*Supplied data:*
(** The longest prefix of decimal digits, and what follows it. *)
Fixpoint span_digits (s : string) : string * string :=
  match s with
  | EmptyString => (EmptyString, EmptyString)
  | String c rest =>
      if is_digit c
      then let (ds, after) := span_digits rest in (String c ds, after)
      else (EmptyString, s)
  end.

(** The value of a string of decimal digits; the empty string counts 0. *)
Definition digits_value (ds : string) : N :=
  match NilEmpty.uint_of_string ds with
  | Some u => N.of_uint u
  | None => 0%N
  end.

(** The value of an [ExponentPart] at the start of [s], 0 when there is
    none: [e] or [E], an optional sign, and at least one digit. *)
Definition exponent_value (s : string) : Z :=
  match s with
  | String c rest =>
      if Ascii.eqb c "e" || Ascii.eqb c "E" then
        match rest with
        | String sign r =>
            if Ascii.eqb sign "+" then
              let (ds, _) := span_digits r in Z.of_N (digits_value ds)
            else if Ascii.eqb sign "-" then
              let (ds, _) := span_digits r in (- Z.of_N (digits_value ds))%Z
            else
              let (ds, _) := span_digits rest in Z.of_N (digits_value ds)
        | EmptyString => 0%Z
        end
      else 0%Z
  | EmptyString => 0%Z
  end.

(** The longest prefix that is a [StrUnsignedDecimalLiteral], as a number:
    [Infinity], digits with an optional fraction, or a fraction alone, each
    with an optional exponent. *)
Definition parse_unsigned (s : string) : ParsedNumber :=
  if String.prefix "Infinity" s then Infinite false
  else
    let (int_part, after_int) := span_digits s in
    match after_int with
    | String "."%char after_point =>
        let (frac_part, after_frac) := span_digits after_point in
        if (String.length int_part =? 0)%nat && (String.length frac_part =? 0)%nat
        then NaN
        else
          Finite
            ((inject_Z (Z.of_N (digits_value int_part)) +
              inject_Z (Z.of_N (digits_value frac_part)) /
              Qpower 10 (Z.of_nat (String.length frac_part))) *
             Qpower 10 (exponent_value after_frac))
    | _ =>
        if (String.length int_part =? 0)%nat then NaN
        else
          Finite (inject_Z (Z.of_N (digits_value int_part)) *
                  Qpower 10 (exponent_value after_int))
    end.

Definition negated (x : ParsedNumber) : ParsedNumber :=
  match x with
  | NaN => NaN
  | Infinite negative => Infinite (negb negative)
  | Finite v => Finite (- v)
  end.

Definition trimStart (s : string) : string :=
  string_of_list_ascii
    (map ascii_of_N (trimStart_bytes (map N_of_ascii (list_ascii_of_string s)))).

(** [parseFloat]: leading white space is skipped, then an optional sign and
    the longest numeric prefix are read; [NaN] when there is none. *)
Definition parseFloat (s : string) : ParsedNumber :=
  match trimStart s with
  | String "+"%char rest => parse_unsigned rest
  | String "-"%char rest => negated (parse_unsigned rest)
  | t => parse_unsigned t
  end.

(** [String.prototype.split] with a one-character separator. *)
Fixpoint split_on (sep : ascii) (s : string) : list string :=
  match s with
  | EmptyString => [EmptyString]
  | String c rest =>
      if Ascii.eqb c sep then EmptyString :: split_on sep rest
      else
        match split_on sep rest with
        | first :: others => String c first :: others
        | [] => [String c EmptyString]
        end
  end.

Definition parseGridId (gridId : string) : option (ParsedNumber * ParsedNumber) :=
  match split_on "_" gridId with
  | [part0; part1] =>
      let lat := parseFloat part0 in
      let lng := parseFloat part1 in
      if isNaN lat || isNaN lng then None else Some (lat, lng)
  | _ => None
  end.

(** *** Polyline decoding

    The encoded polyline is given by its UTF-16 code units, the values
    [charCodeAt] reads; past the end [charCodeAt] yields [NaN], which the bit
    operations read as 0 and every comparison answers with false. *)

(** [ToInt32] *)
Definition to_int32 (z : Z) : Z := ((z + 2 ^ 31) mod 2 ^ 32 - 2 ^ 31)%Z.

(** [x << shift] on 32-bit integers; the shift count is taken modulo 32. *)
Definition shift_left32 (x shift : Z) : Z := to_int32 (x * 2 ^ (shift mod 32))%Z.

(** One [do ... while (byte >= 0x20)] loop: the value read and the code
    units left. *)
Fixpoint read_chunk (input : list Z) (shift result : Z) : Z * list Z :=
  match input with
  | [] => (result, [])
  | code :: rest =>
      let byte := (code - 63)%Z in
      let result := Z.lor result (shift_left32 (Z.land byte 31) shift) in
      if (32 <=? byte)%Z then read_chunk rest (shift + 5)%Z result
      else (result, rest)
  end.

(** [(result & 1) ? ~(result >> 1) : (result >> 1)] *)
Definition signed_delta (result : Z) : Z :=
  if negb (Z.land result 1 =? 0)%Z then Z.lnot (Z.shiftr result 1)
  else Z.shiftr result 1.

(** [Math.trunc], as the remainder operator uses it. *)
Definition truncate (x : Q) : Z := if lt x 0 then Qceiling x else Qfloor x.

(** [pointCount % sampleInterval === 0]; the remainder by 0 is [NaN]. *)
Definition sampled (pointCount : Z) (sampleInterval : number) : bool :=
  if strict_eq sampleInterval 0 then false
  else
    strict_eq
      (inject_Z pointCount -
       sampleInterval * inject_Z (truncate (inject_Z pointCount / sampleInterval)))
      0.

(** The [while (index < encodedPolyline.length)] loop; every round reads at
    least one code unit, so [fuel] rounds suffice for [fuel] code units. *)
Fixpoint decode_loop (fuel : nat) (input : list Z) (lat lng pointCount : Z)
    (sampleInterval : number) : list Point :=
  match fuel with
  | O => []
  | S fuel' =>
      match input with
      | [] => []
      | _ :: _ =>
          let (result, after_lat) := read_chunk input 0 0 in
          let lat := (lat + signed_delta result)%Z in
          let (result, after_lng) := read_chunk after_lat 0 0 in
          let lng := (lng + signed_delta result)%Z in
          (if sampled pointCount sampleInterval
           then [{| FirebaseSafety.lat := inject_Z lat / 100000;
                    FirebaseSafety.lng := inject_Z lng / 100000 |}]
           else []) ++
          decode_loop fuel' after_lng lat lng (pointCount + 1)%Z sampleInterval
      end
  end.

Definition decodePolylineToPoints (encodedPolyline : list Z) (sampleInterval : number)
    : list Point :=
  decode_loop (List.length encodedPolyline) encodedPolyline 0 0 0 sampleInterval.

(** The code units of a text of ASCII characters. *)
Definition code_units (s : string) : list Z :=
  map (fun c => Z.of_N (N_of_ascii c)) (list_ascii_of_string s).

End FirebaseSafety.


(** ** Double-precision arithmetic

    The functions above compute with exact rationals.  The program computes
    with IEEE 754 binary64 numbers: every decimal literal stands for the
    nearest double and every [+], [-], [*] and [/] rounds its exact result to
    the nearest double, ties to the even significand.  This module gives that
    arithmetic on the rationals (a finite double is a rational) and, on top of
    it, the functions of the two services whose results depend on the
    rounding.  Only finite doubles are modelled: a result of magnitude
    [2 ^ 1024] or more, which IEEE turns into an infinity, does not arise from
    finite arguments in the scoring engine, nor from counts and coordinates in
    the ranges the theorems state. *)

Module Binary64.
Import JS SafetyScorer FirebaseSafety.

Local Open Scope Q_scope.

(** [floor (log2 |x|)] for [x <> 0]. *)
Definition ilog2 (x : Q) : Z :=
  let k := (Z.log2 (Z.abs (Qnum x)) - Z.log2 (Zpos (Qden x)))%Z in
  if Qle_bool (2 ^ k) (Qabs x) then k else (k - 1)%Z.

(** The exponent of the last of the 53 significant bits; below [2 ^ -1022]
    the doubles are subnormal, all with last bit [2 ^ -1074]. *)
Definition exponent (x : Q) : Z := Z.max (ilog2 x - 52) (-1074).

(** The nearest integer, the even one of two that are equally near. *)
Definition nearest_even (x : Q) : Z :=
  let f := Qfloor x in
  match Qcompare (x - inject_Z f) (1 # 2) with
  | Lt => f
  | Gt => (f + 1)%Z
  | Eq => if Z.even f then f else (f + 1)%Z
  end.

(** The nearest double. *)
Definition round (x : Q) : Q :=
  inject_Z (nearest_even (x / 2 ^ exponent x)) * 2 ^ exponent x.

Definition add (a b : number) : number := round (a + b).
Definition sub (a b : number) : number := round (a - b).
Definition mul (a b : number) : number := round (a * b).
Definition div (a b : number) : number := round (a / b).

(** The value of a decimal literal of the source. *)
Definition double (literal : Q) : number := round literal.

---

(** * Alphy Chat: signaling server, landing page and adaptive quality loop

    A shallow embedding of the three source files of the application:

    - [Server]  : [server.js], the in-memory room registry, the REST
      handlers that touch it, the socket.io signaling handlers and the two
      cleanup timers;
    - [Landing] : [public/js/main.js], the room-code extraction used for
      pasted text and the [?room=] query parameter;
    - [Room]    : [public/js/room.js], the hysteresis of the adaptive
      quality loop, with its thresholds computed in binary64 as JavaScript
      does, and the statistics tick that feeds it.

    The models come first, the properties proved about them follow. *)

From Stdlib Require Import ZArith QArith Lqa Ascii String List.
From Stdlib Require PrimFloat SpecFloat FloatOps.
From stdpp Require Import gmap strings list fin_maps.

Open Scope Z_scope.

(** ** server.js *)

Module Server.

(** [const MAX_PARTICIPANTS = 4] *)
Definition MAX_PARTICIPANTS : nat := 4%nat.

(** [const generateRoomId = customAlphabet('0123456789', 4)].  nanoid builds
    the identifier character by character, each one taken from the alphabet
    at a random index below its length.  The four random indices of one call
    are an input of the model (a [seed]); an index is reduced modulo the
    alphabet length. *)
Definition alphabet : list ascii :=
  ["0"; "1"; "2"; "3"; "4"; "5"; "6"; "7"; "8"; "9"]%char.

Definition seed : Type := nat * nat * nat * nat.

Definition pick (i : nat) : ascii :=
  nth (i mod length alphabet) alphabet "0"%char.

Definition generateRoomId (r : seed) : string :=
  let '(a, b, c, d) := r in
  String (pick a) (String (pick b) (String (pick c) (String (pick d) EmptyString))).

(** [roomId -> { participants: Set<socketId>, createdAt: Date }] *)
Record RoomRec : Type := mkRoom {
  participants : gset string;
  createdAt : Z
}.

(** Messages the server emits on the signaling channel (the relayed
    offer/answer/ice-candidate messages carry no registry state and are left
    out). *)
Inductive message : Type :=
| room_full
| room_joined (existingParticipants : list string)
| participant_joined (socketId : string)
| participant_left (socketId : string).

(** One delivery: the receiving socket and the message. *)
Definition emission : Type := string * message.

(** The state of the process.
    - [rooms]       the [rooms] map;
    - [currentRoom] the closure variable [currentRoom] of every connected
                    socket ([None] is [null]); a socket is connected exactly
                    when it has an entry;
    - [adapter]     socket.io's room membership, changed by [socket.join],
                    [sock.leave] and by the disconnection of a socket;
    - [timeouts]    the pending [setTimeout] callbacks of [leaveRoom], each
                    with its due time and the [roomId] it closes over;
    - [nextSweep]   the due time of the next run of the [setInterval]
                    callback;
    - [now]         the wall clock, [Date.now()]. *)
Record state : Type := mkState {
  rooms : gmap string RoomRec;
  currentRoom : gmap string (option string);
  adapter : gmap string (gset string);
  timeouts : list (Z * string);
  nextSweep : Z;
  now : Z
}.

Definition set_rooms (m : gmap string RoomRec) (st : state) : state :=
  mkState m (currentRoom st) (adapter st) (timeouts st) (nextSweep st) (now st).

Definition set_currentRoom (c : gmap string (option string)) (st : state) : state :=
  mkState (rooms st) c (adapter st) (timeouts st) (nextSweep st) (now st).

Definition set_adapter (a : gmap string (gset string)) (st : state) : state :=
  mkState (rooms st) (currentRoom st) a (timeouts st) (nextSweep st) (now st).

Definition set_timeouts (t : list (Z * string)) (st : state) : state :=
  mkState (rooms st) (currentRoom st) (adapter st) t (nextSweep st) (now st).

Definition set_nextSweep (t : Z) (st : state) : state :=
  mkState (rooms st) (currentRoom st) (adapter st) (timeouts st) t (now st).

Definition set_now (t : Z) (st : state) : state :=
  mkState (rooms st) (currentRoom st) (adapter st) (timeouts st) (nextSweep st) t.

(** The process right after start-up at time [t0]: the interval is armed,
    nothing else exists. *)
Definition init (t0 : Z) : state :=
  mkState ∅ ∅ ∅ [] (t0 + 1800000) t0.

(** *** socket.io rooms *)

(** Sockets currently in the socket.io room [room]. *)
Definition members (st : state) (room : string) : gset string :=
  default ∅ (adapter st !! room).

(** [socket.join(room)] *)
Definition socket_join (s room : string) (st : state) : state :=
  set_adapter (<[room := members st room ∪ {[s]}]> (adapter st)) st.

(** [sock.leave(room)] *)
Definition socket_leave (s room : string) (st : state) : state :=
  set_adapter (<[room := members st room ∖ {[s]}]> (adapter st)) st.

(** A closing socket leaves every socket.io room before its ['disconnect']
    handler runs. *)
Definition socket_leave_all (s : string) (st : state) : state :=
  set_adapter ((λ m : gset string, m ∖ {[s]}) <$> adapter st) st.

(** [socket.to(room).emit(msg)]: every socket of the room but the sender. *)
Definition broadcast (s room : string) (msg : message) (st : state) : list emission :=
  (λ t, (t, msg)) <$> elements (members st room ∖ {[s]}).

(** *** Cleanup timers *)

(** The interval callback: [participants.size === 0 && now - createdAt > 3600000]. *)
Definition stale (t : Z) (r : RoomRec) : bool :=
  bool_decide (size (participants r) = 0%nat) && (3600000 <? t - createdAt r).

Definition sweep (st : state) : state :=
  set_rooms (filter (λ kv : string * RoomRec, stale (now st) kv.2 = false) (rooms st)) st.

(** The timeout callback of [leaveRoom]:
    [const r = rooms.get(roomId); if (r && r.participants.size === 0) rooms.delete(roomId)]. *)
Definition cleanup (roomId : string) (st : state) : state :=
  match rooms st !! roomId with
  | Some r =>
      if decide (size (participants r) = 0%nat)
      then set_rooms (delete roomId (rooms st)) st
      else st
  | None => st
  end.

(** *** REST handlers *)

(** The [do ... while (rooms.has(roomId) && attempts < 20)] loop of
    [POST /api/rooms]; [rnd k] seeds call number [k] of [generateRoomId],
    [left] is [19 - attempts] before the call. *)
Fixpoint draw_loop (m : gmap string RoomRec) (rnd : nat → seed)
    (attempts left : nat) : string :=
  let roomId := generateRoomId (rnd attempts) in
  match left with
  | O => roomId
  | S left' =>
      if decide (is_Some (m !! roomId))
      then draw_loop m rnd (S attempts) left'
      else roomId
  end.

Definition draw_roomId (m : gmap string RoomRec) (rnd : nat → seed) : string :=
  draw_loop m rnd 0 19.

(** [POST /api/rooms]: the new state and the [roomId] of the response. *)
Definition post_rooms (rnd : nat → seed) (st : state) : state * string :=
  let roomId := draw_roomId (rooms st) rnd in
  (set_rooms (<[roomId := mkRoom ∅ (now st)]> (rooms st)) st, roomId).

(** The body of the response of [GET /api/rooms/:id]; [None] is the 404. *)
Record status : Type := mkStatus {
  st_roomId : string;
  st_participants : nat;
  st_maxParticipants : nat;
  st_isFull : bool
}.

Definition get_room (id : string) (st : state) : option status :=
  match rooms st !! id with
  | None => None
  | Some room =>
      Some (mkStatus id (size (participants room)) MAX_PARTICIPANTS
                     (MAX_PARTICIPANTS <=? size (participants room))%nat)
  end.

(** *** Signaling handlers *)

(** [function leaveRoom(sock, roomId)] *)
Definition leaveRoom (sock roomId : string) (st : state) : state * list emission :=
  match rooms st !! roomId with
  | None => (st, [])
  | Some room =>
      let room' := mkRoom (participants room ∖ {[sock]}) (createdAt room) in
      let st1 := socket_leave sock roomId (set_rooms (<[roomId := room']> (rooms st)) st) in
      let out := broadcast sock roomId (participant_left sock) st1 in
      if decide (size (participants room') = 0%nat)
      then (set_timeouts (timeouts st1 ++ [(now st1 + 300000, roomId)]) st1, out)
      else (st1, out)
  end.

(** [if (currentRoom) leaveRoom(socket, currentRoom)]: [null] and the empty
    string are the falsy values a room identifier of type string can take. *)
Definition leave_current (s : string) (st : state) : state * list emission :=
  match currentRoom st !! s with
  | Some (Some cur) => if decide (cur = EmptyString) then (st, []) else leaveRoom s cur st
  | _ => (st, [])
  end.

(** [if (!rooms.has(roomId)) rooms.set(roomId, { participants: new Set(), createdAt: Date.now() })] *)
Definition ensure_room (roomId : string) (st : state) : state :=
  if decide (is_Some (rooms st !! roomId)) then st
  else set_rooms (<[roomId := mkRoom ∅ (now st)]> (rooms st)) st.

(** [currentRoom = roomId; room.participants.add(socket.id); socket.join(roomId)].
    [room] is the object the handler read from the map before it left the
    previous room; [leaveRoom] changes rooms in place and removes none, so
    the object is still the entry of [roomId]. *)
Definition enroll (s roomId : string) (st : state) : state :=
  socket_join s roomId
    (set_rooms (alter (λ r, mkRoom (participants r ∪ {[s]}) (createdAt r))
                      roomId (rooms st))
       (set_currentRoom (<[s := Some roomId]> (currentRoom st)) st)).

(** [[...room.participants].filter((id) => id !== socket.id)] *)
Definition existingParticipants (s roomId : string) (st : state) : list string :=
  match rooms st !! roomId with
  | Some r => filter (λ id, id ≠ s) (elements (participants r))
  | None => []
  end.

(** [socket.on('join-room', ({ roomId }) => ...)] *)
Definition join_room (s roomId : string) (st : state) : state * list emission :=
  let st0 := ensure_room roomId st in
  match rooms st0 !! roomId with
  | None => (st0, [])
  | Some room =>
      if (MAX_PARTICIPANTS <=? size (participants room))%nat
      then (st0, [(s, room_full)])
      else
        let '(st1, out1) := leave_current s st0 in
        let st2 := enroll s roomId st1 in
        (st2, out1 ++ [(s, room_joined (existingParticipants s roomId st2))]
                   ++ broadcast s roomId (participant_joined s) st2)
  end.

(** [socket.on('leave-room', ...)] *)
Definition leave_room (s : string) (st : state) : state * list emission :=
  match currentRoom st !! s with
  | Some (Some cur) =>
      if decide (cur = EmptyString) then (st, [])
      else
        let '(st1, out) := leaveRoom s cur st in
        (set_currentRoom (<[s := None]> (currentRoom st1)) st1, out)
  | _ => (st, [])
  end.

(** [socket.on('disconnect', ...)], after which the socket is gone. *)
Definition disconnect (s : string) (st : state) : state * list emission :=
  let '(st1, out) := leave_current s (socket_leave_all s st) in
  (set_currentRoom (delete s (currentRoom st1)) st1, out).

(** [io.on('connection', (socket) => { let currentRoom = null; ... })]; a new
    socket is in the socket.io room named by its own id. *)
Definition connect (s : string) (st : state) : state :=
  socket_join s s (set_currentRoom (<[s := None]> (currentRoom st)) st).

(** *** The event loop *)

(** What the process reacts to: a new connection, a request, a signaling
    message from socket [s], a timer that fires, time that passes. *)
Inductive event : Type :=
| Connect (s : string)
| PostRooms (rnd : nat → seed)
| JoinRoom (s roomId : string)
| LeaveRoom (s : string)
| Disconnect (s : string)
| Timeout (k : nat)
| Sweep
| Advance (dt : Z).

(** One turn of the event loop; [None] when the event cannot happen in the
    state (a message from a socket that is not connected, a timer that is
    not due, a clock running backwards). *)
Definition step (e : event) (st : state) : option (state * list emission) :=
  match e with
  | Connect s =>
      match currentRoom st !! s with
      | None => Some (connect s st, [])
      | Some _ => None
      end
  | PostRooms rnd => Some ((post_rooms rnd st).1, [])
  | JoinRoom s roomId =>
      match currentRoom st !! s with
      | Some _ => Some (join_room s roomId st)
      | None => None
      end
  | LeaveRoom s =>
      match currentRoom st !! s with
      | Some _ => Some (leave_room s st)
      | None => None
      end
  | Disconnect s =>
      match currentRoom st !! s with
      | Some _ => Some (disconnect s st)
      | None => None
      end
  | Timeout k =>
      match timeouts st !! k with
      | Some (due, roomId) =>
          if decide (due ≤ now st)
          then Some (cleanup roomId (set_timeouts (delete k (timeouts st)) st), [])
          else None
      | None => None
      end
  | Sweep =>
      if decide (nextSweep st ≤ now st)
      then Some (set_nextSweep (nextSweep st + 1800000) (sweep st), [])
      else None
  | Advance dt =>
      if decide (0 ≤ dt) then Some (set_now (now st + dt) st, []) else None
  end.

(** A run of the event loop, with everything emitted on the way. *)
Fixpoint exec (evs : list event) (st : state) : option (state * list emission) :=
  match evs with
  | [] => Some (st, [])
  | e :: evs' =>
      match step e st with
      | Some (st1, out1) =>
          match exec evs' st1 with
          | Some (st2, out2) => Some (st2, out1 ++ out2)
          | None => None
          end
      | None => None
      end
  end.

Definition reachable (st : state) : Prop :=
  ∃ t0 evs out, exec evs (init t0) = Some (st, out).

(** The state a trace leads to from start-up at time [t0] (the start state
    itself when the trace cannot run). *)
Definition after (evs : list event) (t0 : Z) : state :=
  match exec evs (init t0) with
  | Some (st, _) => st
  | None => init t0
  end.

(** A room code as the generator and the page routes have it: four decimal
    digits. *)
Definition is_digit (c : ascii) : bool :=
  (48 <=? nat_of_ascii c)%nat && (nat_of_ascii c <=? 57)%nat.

==

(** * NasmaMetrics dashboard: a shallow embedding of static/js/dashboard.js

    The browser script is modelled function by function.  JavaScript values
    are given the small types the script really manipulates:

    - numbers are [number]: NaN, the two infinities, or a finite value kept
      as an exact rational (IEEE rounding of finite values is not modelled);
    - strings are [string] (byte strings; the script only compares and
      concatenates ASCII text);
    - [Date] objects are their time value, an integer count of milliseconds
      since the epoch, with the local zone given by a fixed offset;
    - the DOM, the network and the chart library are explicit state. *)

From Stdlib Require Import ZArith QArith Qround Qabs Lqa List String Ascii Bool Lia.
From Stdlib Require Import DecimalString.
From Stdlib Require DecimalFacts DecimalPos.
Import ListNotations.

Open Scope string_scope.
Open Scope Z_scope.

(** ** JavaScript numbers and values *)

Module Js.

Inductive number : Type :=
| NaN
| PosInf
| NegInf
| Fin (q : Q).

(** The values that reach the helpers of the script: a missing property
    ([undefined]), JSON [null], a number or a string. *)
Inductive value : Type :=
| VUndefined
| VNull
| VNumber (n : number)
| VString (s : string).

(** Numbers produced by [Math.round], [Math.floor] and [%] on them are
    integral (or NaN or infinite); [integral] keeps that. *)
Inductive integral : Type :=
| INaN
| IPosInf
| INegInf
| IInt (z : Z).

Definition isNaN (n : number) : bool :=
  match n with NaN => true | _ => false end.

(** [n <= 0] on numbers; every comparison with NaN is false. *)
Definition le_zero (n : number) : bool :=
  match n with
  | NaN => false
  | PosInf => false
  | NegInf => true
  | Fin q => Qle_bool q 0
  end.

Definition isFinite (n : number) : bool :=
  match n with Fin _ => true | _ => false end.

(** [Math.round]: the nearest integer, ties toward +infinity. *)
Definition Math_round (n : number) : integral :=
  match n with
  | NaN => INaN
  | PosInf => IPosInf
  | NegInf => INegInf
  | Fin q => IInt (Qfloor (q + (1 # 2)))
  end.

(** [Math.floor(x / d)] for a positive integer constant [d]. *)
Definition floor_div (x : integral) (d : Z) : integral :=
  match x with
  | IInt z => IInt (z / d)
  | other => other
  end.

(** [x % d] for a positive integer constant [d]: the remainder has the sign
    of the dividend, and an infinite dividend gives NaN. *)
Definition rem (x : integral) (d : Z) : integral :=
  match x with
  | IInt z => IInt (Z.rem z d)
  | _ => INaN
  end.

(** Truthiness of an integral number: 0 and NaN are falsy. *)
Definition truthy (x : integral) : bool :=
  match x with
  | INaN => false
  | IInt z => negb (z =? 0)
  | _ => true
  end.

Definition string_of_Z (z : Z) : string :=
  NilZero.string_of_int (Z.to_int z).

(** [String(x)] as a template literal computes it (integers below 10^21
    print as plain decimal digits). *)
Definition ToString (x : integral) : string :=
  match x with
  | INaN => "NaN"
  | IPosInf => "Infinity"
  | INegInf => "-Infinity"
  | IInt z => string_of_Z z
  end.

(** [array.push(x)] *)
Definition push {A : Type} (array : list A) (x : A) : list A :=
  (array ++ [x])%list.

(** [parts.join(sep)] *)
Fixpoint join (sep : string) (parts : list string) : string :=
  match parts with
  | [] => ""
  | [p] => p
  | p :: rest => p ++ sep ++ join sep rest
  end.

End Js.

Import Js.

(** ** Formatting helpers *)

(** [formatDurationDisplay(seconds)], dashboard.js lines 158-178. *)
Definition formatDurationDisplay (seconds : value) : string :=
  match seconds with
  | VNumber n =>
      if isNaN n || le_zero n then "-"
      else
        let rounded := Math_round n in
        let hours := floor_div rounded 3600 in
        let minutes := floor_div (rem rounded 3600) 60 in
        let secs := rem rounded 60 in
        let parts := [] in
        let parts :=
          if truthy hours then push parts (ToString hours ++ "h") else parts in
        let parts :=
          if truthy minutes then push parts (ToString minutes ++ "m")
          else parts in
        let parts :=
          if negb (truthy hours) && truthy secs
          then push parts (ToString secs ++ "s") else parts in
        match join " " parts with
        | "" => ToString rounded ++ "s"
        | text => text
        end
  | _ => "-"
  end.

*Goal of the exercise:* Each line in which the string "counts" is found must be copied from the data.

*The answer:*
(** The value of a string of decimal digits; the empty string counts 0. *)
    finite arguments in the scoring engine, nor from counts and coordinates in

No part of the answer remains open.